The main character of Harrell’s latest book, “Wink,” gets the same diagnosis and endures the same treatment, though the book is not autobiographical. It is Harrell’s sixth book and, with a serious premise, a departure from his previous work. Though it still would be considered a “hybrid” novel – prose with illustrations – it has far fewer illustrations, 80, than his “Life of Zarf” series, the last book of which featured about 350 drawings. And it is vastly different from “Monster on the Hill,” a graphic novel that Harrell wrote and illustrated and that is being made into a movie scheduled for release next July by Paramount Pictures.

Harrell followed his sister, Terry L. Harrell ’86, to DePauw, dreaming of becoming the next Garry Trudeau of “Doonesbury” fame. At his parents’ urging, he declared a political science major so he’d understand the subject matter, but he struggled until he acknowledged that he really wanted to major in art. He switched, and also loaded his schedule with as many creative writing classes as he could get.
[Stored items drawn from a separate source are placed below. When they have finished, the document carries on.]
(** * The relationship graph of the record-data package

    A shallow embedding of
      - [graph/graph.ts]                               (class [Graph]),
      - [graph/edges/collection.ts]                    (hasMany edges),
      - [graph/operations/remove-from-related-records.ts],
    and the properties of the graph engine that are stated about them.

    JavaScript objects are mutable and compared by reference.  Edges and node
    dictionaries therefore live in a store addressed by references, the class
    fields of [Graph] are a record, and every method is a computation that
    threads the whole [World].  [assert] is the one of [@ember/debug] as it
    behaves in a development build: a false condition throws. *)

From stdpp Require Import gmap strings list fin_maps.

Open Scope string_scope.
Open Scope list_scope.
Open Scope nat_scope.

(** ** Identifiers and relationship definitions *)

(** [StableRecordIdentifier]: an opaque handle; the graph only uses it as a
    key and reads its [type].  There is one identifier object per record, so
    two handles are the same object exactly when their fields are equal. *)
Record StableRecordIdentifier : Type := mkIdentifier {
  type : string;
  id : option string;
  lid : string;
}.

#[global] Instance StableRecordIdentifier_eq_dec : EqDecision StableRecordIdentifier.
Proof. solve_decision. Defined.

#[global] Instance StableRecordIdentifier_countable : Countable StableRecordIdentifier.
Proof.
  refine (inj_countable' (λ i, (type i, id i, lid i))
                         (λ t, mkIdentifier t.1.1 t.1.2 t.2) _).
  by intros [].
Defined.

Abbreviation Identifier := StableRecordIdentifier.

(** [definition.kind] *)
Inductive Kind : Type := belongsTo | hasMany | implicit.

#[global] Instance Kind_eq_dec : EqDecision Kind.
Proof. solve_decision. Defined.

(** Modelled from the spec: [UpgradedMeta] and [EdgeDefinition] are declared
    in [-edge-definition.ts], which is not among the sources.  The fields are
    the ones of the spec's Edge Definition (section 3) and the ones the graph
    reads ([kind], [key], [inverseKey], [inverseIsAsync], [lhs_definition],
    [rhs_definition]). *)
Record UpgradedMeta : Type := mkMeta {
  kind : Kind;
  key : string;
  meta_type : string;
  isPolymorphic : bool;
  inverseKind : Kind;
  inverseKey : string;
  inverseType : string;
  inverseIsAsync : bool;
}.

Record EdgeDefinition : Type := mkEdgeDefinition {
  lhs_definition : UpgradedMeta;
  rhs_definition : option UpgradedMeta;
}.

(** [EdgeCache = Dict<Dict<EdgeDefinition | null>>] *)
Abbreviation EdgeCache := (gmap string (gmap string (option EdgeDefinition))).

(** JSON objects carried along untouched. *)
Definition Meta : Type := list (string * string).
Definition Links : Type := list (string * string).

(** Modelled from the spec: [RelationshipState] and [createState] come from
    [-state.ts], which is not among the sources; section 4.2 gives the two
    flags, and a new edge has never received data. *)
Record RelationshipState : Type := mkState {
  hasReceivedData : bool;
  isEmpty : bool;
}.

Definition createState : RelationshipState :=
  {| hasReceivedData := false; isEmpty := true |}.

(** ** Edges *)

(** [edges/collection.ts] *)
Module Collection.

Record t : Type := mk {
  definition : UpgradedMeta;
  identifier : Identifier;
  state : RelationshipState;
  localMembers : gset Identifier;
  remoteMembers : gset Identifier;
  localState : list Identifier;
  remoteState : list Identifier;
  meta : option Meta;
  links : option Links;
  transactionRef : nat;
}.

Definition with_local (ms : gset Identifier) (st : list Identifier) (e : t) : t :=
  mk (definition e) (identifier e) (state e) ms (remoteMembers e) st
     (remoteState e) (meta e) (links e) (transactionRef e).

Definition with_transactionRef (n : nat) (e : t) : t :=
  mk (definition e) (identifier e) (state e) (localMembers e) (remoteMembers e)
     (localState e) (remoteState e) (meta e) (links e) n.

End Collection.

(** Modelled from the spec: [edges/resource.ts] is not among the sources.  A
    resource edge holds one remote and one local value, [meta]/[links] and the
    state flags (section 3); [transactionRef] is the field that
    [_addToTransaction] and [_finalize] write on it.  The factory builds it
    with null values (section 4.3). *)
Module Resource.

Record t : Type := mk {
  definition : UpgradedMeta;
  identifier : Identifier;
  state : RelationshipState;
  remoteState : option Identifier;
  localState : option Identifier;
  meta : option Meta;
  links : option Links;
  transactionRef : nat;
}.

Definition with_transactionRef (n : nat) (e : t) : t :=
  mk (definition e) (identifier e) (state e) (remoteState e) (localState e)
     (meta e) (links e) n.

End Resource.

Definition createResourceRelationship (definition : UpgradedMeta)
    (identifier : Identifier) : Resource.t :=
  {| Resource.definition := definition;
     Resource.identifier := identifier;
     Resource.state := createState;
     Resource.remoteState := None;
     Resource.localState := None;
     Resource.meta := None;
     Resource.links := None;
     Resource.transactionRef := 0 |}.

(** [interface ImplicitRelationship] of [graph.ts] *)
Module Implicit.

Record t : Type := mk {
  definition : UpgradedMeta;
  identifier : Identifier;
  localMembers : gset Identifier;
  remoteMembers : gset Identifier;
}.

End Implicit.

(** [type RelationshipEdge = ImplicitRelationship | CollectionRelationship |
    ResourceRelationship] *)
Inductive RelationshipEdge : Type :=
| ImplicitEdge (e : Implicit.t)
| CollectionEdge (e : Collection.t)
| ResourceEdge (e : Resource.t).

Definition edge_definition (e : RelationshipEdge) : UpgradedMeta :=
  match e with
  | ImplicitEdge i => Implicit.definition i
  | CollectionEdge c => Collection.definition c
  | ResourceEdge r => Resource.definition r
  end.

Definition edge_identifier (e : RelationshipEdge) : Identifier :=
  match e with
  | ImplicitEdge i => Implicit.identifier i
  | CollectionEdge c => Collection.identifier c
  | ResourceEdge r => Resource.identifier r
  end.

(** Modelled from the spec: the guards [isImplicit], [isBelongsTo] and
    [isHasMany] come from [-utils.ts], which is not among the sources; they
    tell the three variants of the closed edge type apart (section 9). *)
Definition isImplicit (e : RelationshipEdge) : bool :=
  match e with ImplicitEdge _ => true | _ => false end.

Definition isBelongsTo (e : RelationshipEdge) : bool :=
  match e with ResourceEdge _ => true | _ => false end.

Definition isHasMany (e : RelationshipEdge) : bool :=
  match e with CollectionEdge _ => true | _ => false end.

(** The [transactionRef] of an edge; implicit edges have none. *)
Definition edge_transactionRef (e : RelationshipEdge) : nat :=
  match e with
  | ImplicitEdge _ => 0
  | CollectionEdge c => Collection.transactionRef c
  | ResourceEdge r => Resource.transactionRef r
  end.

(** [createCollectionRelationship] *)
Definition createCollectionRelationship (definition : UpgradedMeta)
    (identifier : Identifier) : Collection.t :=
  {| Collection.definition := definition;
     Collection.identifier := identifier;
     Collection.state := createState;
     Collection.localMembers := ∅;
     Collection.remoteMembers := ∅;
     Collection.localState := [];
     Collection.remoteState := [];
     Collection.meta := None;
     Collection.links := None;
     Collection.transactionRef := 0 |}.

(** ** Payloads *)

(** [CollectionResourceRelationship]: every key is optional. *)
Record CollectionResourceRelationship : Type := mkCollectionPayload {
  data : option (list Identifier);
  payload_links : option Links;
  payload_meta : option Meta;
}.

Record SingleResourceRelationship : Type := mkSinglePayload {
  single_data : option (option Identifier);
  single_links : option Links;
  single_meta : option Meta;
}.

Inductive RelationshipPayload : Type :=
| SinglePayload (p : SingleResourceRelationship)
| CollectionPayload (p : CollectionResourceRelationship).

(** [legacyGetCollectionRelationshipData]: the payload starts as [{}] and
    gets each key under its own test; [slice()] copies the sequence. *)
Definition legacyGetCollectionRelationshipData (source : Collection.t)
    : CollectionResourceRelationship :=
  let payload := mkCollectionPayload None None None in
  let payload :=
    if hasReceivedData (Collection.state source)
    then mkCollectionPayload (Some (Collection.localState source))
                             (payload_links payload) (payload_meta payload)
    else payload in
  let payload :=
    match Collection.links source with
    | Some l => mkCollectionPayload (data payload) (Some l) (payload_meta payload)
    | None => payload
    end in
  let payload :=
    match Collection.meta source with
    | Some m => mkCollectionPayload (data payload) (payload_links payload) (Some m)
    | None => payload
    end in
  payload.

(** ** Operations *)

(** A [value] that is one identifier or an array of them. *)
Inductive OneOrMany : Type :=
| One (v : Identifier)
| Many (vs : list Identifier).

(** The operation records of [-operations.ts], a union tagged by [op]. *)
Inductive Operation : Type :=
| MergeIdentifiers (record : Identifier) (value : Identifier)
| UpdateRelationship (record : Identifier) (field : string) (value : RelationshipPayload)
| DeleteRecord (record : Identifier)
| ReplaceRelatedRecord (record : Identifier) (field : string) (value : option Identifier)
| AddToRelatedRecords (record : Identifier) (field : string) (value : OneOrMany)
                      (index : option nat)
| RemoveFromRelatedRecords (record : Identifier) (field : string) (value : OneOrMany)
| ReplaceRelatedRecords (record : Identifier) (field : string) (value : list Identifier)
| UnknownOperation (op : string) (record : Identifier) (field : string).

(** ** Dictionaries

    [Dict<V>] is a plain object: keys keep their insertion order
    ([Object.keys]), and a key can be present with the value [undefined]. *)
Definition Dict (V : Type) : Type := list (string * option V).

Fixpoint dict_get {V} (k : string) (d : Dict V) : option V :=
  match d with
  | [] => None
  | (k', v) :: d' => if decide (k' = k) then v else dict_get k d'
  end.

Fixpoint dict_set {V} (k : string) (v : option V) (d : Dict V) : Dict V :=
  match d with
  | [] => [(k, v)]
  | (k', v') :: d' =>
      if decide (k' = k) then (k, v) :: d' else (k', v') :: dict_set k v d'
  end.

Definition dict_keys {V} (d : Dict V) : list string := d.*1.

(** A JavaScript [Set] of objects, iterated in insertion order. *)
Definition set_add {A} `{EqDecision A} (x : A) (s : list A) : list A :=
  if decide (x ∈ s) then s else s ++ [x].

(** ** The graph and the world around it *)

Abbreviation EdgeRef := positive.
Abbreviation NodeRef := positive.
Abbreviation StoreRef := positive.
Abbreviation GraphRef := positive.

Record PushedUpdates : Type := mkPushed {
  pushed_belongsTo : list Operation;
  pushed_hasMany : list Operation;
  pushed_deletions : list Operation;
}.

(** The fields of [class Graph]. *)
Record Graph : Type := mkGraph {
  _definitionCache : EdgeCache;
  _potentialPolymorphicTypes : gmap string (gmap string bool);
  identifiers : gmap Identifier NodeRef;
  store : option StoreRef;
  isDestroyed : bool;
  _willSyncRemote : bool;
  _willSyncLocal : bool;
  _pushedUpdates : PushedUpdates;
  _updatedRelationships : list EdgeRef;
  _transaction : option (list EdgeRef);
  _removing : option Identifier;
}.

(** The callbacks that the graph hands to the store's scheduler. *)
Inductive Callback : Type := FlushRemoteQueue | FlushLocalQueue.

#[global] Instance Callback_eq_dec : EqDecision Callback.
Proof. solve_decision. Defined.

(** What a method call can read and write: the graph itself ([this]), the
    node dictionaries and the edges it refers to, the module-level registry
    [Graphs], and the queue of the store's scheduler. *)
Record World : Type := mkWorld {
  graph : Graph;
  nodes : gmap NodeRef (Dict EdgeRef);
  edges : gmap EdgeRef RelationshipEdge;
  Graphs : gmap StoreRef GraphRef;
  scheduled : list (string * Callback);
}.

Definition set_graph (g : Graph) (w : World) : World :=
  mkWorld g (nodes w) (edges w) (Graphs w) (scheduled w).
Definition set_nodes (n : gmap NodeRef (Dict EdgeRef)) (w : World) : World :=
  mkWorld (graph w) n (edges w) (Graphs w) (scheduled w).
Definition set_edges (e : gmap EdgeRef RelationshipEdge) (w : World) : World :=
  mkWorld (graph w) (nodes w) e (Graphs w) (scheduled w).
Definition set_Graphs (r : gmap StoreRef GraphRef) (w : World) : World :=
  mkWorld (graph w) (nodes w) (edges w) r (scheduled w).
Definition set_scheduled (q : list (string * Callback)) (w : World) : World :=
  mkWorld (graph w) (nodes w) (edges w) (Graphs w) q.
(** One call. *)
Lemma run_op_refines h l pool r o v r' :
  implements h l pool r → spec_op pool o r = Some (v, r') →
  ∃ h', run_op l o h = Ok (v, h') ∧ implements h' l pool r'.
Proof.
  intros Him. pose proof (im_list _ _ _ _ Him) as Hd. destruct r as [xs c]. cbn [items cleared] in *.
  destruct o as [|i|i|i|e i|i|e i|i| | | | |i|i|i|i|]; cbn [spec_op run_op items cleared]; intros Hs;
    try (case_bool_decide as Hb; cbn [andb] in Hs; [|done]);
    try (destruct (implements_free _ _ _ _ Him i) as (? & ? & ?); [by destruct Hb..|]; destruct Hb as [Hb1 Hb2]; cbn [items] in *);
    try (case_bool_decide as He; [|done]);
    try (destruct (dlist_split _ _ _ e Hd He) as (ys & zs & -> & E & ? & ?); rewrite E in Hs; cbn [fst snd] in Hs);
    try (destruct (dlist_split _ _ _ i Hd Hb) as (ys & zs & -> & E & ? & ?); rewrite E in Hs; cbn [fst snd] in Hs).
  - injection Hs as <- <-. destruct (list_initialize_spec h l) as (h' & -> & Hd' & Hf).
    { destruct Hd as (_ & _ & ?). set_solver. } { apply (dlist_lookup _ _ _ l Hd). by left. }
    eexists. split; [done|]. destruct Him as [_ Hp Hit Hc]. constructor; cbn; [done| |set_solver|].
    + intros a Ha. rewrite (frame_is_Some _ _ _ a Hf). by apply Hp.
    + intros a Ha. destruct (Hc a Ha) as (H1 & _ & H3). destruct (Hp a H1) as (_ & ? & _). destruct Hf as [_ Hf].
      split_and!; [done|set_solver|]. rewrite Hf; [done|set_solver].
  - injection Hs as <- <-. destruct (list_clear_node_spec h i) as (h' & -> & Hc & Hf); [done|]. eexists. split; [done|].
    apply (implements_unlink _ _ _ _ Him); [done|done| |done|split; [apply Hf|intros a Ha; apply Hf; set_solver]|done].
    apply (dlist_frame h); [|done]. intros a Ha. apply Hf. set_solver.
  - case_bool_decide as Hb; [injection Hs as <- <-; rewrite (list_in_list_spec _ _ _ i Hd) by set_solver; eauto|].
    case_bool_decide as Hc; [|done]. injection Hs as <- <-. destruct (im_cleared _ _ _ _ Him i Hc) as (_ & _ & E).
    rewrite (list_in_list_deleted _ _ E). eauto.
  - injection Hs as <- <-. destruct (list_add_head_spec h l xs i) as (h' & -> & ? & ?); [done..|]. eexists. split; [done|].
    apply (implements_link _ _ _ _ Him); [done|done|done|done|set_solver].
  - injection Hs as <- <-. destruct (list_add_after_spec h l ys e zs i) as (h' & -> & ? & ?); [done..|]. eexists. split; [done|].
    apply (implements_link _ _ _ _ Him); [done|done|done|done|set_solver].
  - injection Hs as <- <-. destruct (list_add_tail_spec h l xs i) as (h' & -> & ? & ?); [done..|]. eexists. split; [done|].
    apply (implements_link _ _ _ _ Him); [done|done|done|done|set_solver].
  - injection Hs as <- <-. destruct (list_add_before_spec h l ys e zs i) as (h' & -> & ? & ?); [done..|]. eexists. split; [done|].
    apply (implements_link _ _ _ _ Him); [done|done|done|done|set_solver].
  - injection Hs as <- <-. destruct (list_delete_spec _ _ _ _ _ Hd) as (h' & -> & ? & ? & Hf). eexists. split; [done|].
    apply (implements_unlink _ _ _ _ Him); [by apply (im_items _ _ _ _ Him)|set_solver|done|done|split; [apply Hf|intros a Ha; apply Hf; set_solver]|set_solver].
  - destruct xs as [|x xs]; injection Hs as <- <-.
    { unfold list_remove_head. rewrite (dlist_next_head _ _ _ Hd). cbn. rewrite Z.eqb_refl. eauto. }
    pose proof Hd as (_ & [Hl [? ?]%NoDup_cons]%NoDup_cons & _). destruct (list_delete_head _ _ _ _ Hd) as (h' & E & ? & ? & Hf).
    unfold list_remove_head. rewrite (dlist_next_head _ _ _ Hd). cbn [List.hd mbind res_bind]. rewrite (proj2 (Z.eqb_neq x l)), E by set_solver.
    eexists. split; [done|]. apply (implements_unlink _ _ _ _ Him); [apply (im_items _ _ _ _ Him); by left|done|done|done| |by right].
    split; [apply Hf|intros a Ha; apply Hf; set_solver].
  - destruct (last xs) as [x|] eqn:El; injection Hs as <- <-.
    + apply last_Some in El as [ys ->]. pose proof Hd as (_ & [Hl Hnd]%NoDup_cons & _).
      destruct (list_delete_spec _ _ _ _ _ Hd) as (h' & E & Hd' & ? & Hf). rewrite app_nil_r in Hd'. rewrite removelast_last.
      unfold list_remove_tail. rewrite (dlist_prev_last _ _ _ Hd), last_last. cbn [mbind res_bind]. rewrite (proj2 (Z.eqb_neq x l)), E by set_solver.
      apply NoDup_app in Hnd as (_ & Hnd & _). eexists. split; [done|].
      apply (implements_unlink _ _ _ _ Him); [apply (im_items _ _ _ _ Him); set_solver|set_solver|done|done| |set_solver].
      split; [apply Hf|intros a Ha; apply Hf; set_solver].
    + apply last_None in El as ->. unfold list_remove_tail. rewrite (dlist_prev_last _ _ _ Hd). cbn. rewrite Z.eqb_refl. eauto.
  - injection Hs as <- <-. rewrite (list_peek_head_spec _ _ _ Hd). eauto.
  - injection Hs as <- <-. rewrite (list_peek_tail_spec _ _ _ Hd). eauto.
  - injection Hs as <- <-. rewrite (list_prev_spec _ _ _ _ _ Hd). eauto.
  - injection Hs as <- <-. rewrite (list_prev_wrap_spec _ _ _ _ _ Hd). eexists. split; [|exact Him]. do 3 f_equal.
    destruct (decide (ys = [])) as [-> |Hne]; [by rewrite !app_nil_r|]. destruct (exists_last Hne) as (ws & w & ->).
    by rewrite app_comm_cons, !app_assoc, !last_snoc.
  - injection Hs as <- <-. rewrite (list_next_spec _ _ _ _ _ Hd). eauto.
  - injection Hs as <- <-. rewrite (list_next_wrap_spec _ _ _ _ _ Hd). eexists. split; [|exact Him]. do 3 f_equal.
    destruct zs; [|done]. by destruct ys.
  - injection Hs as <- <-. rewrite (list_is_empty_spec _ _ _ Hd). eauto.
Qed.
Lemma inv_q_removed F s p t q :
  inv_q F s → run_queue s !! p = Some (t :: q) → inv_q ({[t]} ∪ F) (rq_removed p t q s).
Proof.
  intros Hinv Hq. assert (p < 32)%nat as Hp.
  { rewrite <- (iq_len _ _ Hinv). by eapply lookup_lt_Some. }
  pose proof (iq_nodup _ _ Hinv _ _ Hq) as [Htq Hnd]%NoDup_cons.
  destruct (proj1 (iq_ready _ _ Hinv _ _ t Hq) ltac:(set_solver)) as (th & Ht & HtF & Hs & Hpr).
  pose proof (removed_agrees s p t q (inv_q_agrees _ _ Hinv) Hq) as Hag.
  destruct (rq_removed_eq p t q s) as (bm & Er & Hbm). rewrite Er in *. clear Er.
  destruct Hinv. unfold upd_thread in *. constructor; cbn.
  - apply Hag.
  - apply Hag.
  - apply Hag.
  - intros i q' Hi. destruct (decide (i = p)) as [->|Hne].
    + rewrite list_lookup_insert_eq in Hi by (rewrite iq_len0; lia). by simplify_eq.
    + rewrite list_lookup_insert_ne in Hi by done. eauto.
  - intros i q' x Hi. assert (x ∈ q' ↔ x ≠ t ∧
      ∃ th', threads s !! x = Some th' ∧ x ∉ F ∧ state th' = THREAD_READY ∧ priority th' = Z.of_nat i) as ->.
    { destruct (decide (i = p)) as [->|Hne].
      - rewrite list_lookup_insert_eq in Hi by (rewrite iq_len0; lia). simplify_eq.
        rewrite <- (iq_ready0 _ _ x Hq). set_solver.
      - rewrite list_lookup_insert_ne in Hi by done. rewrite (iq_ready0 _ _ x Hi).
        split; [|by intros [_ ?]]. intros (th' & Hx & Hx'). split; [|eauto]. intros ->.
        rewrite Ht in Hx. simplify_eq. destruct_and!. lia. }
    rewrite lookup_alter. case_decide as E; subst.
    + split; [intros [Hn _]; by destruct Hn|]. intros (? & _ & ? & _). set_solver.
    + split; [intros (_ & th' & ? & ? & ?)|intros (th' & ? & ? & ?); split; [done|]];
        exists th'; (split_and!; [done|set_solver|tauto..]).
  - done.
  - intros w wq x Hw. rewrite (iq_blocked0 _ _ _ Hw), lookup_alter. case_decide as E; subst.
    + split; [|intros (? & _ & ? & _); set_solver]. intros (th' & Hx & _ & Hb & _).
      rewrite Ht in Hx. simplify_eq. congruence.
    + split; intros (th' & ? & ? & ?); exists th'; (split_and!; [done|set_solver|tauto..]).
  - intros x th'. rewrite lookup_alter. case_decide as E; subst; [set_solver|].
    intros. eapply iq_blocked_on0; [done|set_solver|done].
  - intros x th'. rewrite lookup_alter. case_decide as E; subst.
    + rewrite Ht. cbn. intros [= <-]. cbn. set_solver.
    + intros Hx. rewrite (iq_node0 _ _ Hx). set_solver.
  - intros x th'. rewrite lookup_alter. case_decide as E; subst; [|eauto].
    rewrite Ht. cbn. intros [= <-]. cbn. eauto.
  - intros x th'. rewrite lookup_alter. case_decide as E; subst; [|eauto].
    rewrite Ht. cbn. intros [= <-]. cbn. eauto.
  - intros x th'. rewrite lookup_alter. case_decide as E; subst; [set_solver|].
    intros. eapply iq_running0; [done|set_solver].
Qed.

(** * Wait queues *)

Definition wq_removed (t : tid) (q : wait_queue) : wait_queue :=
  mkWaitQueue (wq_magic q) (filter (λ x, x ≠ t) (wq_list q)) (wq_count q - 1).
He still wanted to be a cartoonist, but several professors urged him to expand. He took classes in figure painting and, while it’s been a few years since he painted, “I know I’ll get back to it,” he said.

“DePauw did an incredibly good job of setting me up. … It was exactly what I wanted – that liberal arts education where I just learned a lot and you learn to learn, if that makes sense. You learn to keep learning. As someone who writes now, I think about how much extra knowledge and information I got while I was at DePauw. … When you’re writing and searching your brain for something, those things just fall out.”

Books

After graduating, Harrell went searching for animation jobs in Los Angeles with a portfolio he now recognizes was lacking. “After a few months of eating Taco Bell every day and living in a little hotel,” he returned to Indiana to start a t-shirt business with his friend, Jon Weed ’92. That lasted a year, until Harrell moved to Sarasota to study illustration at the Ringling College of Art and Design.

Three years later, he was back in Indianapolis, doing freelance illustration for advertising agencies. He soon came up with his idea for the “Big Top” cartoon strip, pitched it and got syndicated. The strip continued for five years, during which Harrell and his wife moved to Austin, Texas, and he got the cancer diagnosis.

“‘Big Top’ did well but it didn’t do great,” he said. “And medical bills started stacking up and all that. I ended up quitting the strip and doing video for all these Texas government agencies.” It was a boring job, and he got to doodling. “I ended up coming up with the characters for the graphic novel, ‘Monster on the Hill,’” he said. “Around that time I also got asked to take over the comic strip Adam@Home,and I still do that to this day.”

Harrell visits schools, where his books often are available in libraries; he also has taken a number of trips, including two overseas, for the USO to visit service men and women in hospitals and rehabilitation centers.

“Going into the arts provides you so many odd experiences,” he said. “You’re not on the fast path to making X amount of dollars, but instead of taking the highway, it’s like taking a trail through the woods. You’ve got to find your way. But you see some really cool things. Sure, you may struggle. I definitely have had times when I’ve struggled. This has not been an easy way to go. But the successes feel so big and the weird experiences -- I never expected to be in Saddam’s palace, hitting golf balls – yeah, it’s weird. But that’s what I love about it and that’s what has been so much fun.”